— EXERCISE PROMPT —
Type again, exactly, the lines below from the start through the line that includes "Definition iq_notify (q".

— RECORDS TO PROCESS —
--- START ---
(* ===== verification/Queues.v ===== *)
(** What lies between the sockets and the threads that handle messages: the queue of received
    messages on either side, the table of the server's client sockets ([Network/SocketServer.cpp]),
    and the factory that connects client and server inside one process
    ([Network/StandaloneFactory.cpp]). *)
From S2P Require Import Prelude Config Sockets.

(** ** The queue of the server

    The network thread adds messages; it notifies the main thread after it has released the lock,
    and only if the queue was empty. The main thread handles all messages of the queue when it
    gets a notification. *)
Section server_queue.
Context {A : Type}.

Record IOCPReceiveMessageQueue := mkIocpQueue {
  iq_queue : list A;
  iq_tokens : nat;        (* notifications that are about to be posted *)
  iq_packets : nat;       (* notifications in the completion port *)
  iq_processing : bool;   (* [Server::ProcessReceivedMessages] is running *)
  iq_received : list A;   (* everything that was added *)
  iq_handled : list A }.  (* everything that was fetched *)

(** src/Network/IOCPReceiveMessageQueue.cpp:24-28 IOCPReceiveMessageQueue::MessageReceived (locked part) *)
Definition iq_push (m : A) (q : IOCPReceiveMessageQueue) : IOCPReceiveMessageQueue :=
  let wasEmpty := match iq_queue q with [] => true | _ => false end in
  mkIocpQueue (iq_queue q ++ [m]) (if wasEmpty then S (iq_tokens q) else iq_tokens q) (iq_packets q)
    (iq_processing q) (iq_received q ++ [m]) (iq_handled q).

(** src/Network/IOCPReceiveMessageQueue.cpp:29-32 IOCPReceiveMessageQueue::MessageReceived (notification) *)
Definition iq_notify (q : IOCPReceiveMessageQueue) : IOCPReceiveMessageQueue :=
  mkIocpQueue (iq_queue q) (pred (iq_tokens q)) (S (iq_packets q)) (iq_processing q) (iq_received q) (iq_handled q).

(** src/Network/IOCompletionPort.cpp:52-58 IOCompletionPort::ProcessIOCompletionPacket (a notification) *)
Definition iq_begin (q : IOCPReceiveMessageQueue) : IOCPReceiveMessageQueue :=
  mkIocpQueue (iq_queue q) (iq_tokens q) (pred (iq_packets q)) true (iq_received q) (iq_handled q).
--- END ---
— SOLUTION TO THE PROBLEM —
(* ===== verification/Queues.v ===== *)
(** What lies between the sockets and the threads that handle messages: the queue of received
    messages on either side, the table of the server's client sockets ([Network/SocketServer.cpp]),
    and the factory that connects client and server inside one process
    ([Network/StandaloneFactory.cpp]). *)
From S2P Require Import Prelude Config Sockets.

(** ** The queue of the server

    The network thread adds messages; it notifies the main thread after it has released the lock,
    and only if the queue was empty. The main thread handles all messages of the queue when it
    gets a notification. *)
Section server_queue.
Context {A : Type}.

Record IOCPReceiveMessageQueue := mkIocpQueue {
  iq_queue : list A;
  iq_tokens : nat;        (* notifications that are about to be posted *)
  iq_packets : nat;       (* notifications in the completion port *)
  iq_processing : bool;   (* [Server::ProcessReceivedMessages] is running *)
  iq_received : list A;   (* everything that was added *)
  iq_handled : list A }.  (* everything that was fetched *)

(** src/Network/IOCPReceiveMessageQueue.cpp:24-28 IOCPReceiveMessageQueue::MessageReceived (locked part) *)
Definition iq_push (m : A) (q : IOCPReceiveMessageQueue) : IOCPReceiveMessageQueue :=
  let wasEmpty := match iq_queue q with [] => true | _ => false end in
  mkIocpQueue (iq_queue q ++ [m]) (if wasEmpty then S (iq_tokens q) else iq_tokens q) (iq_packets q)
    (iq_processing q) (iq_received q ++ [m]) (iq_handled q).

(** src/Network/IOCPReceiveMessageQueue.cpp:29-32 IOCPReceiveMessageQueue::MessageReceived (notification) *)
Definition iq_notify (q : IOCPReceiveMessageQueue) : IOCPReceiveMessageQueue :=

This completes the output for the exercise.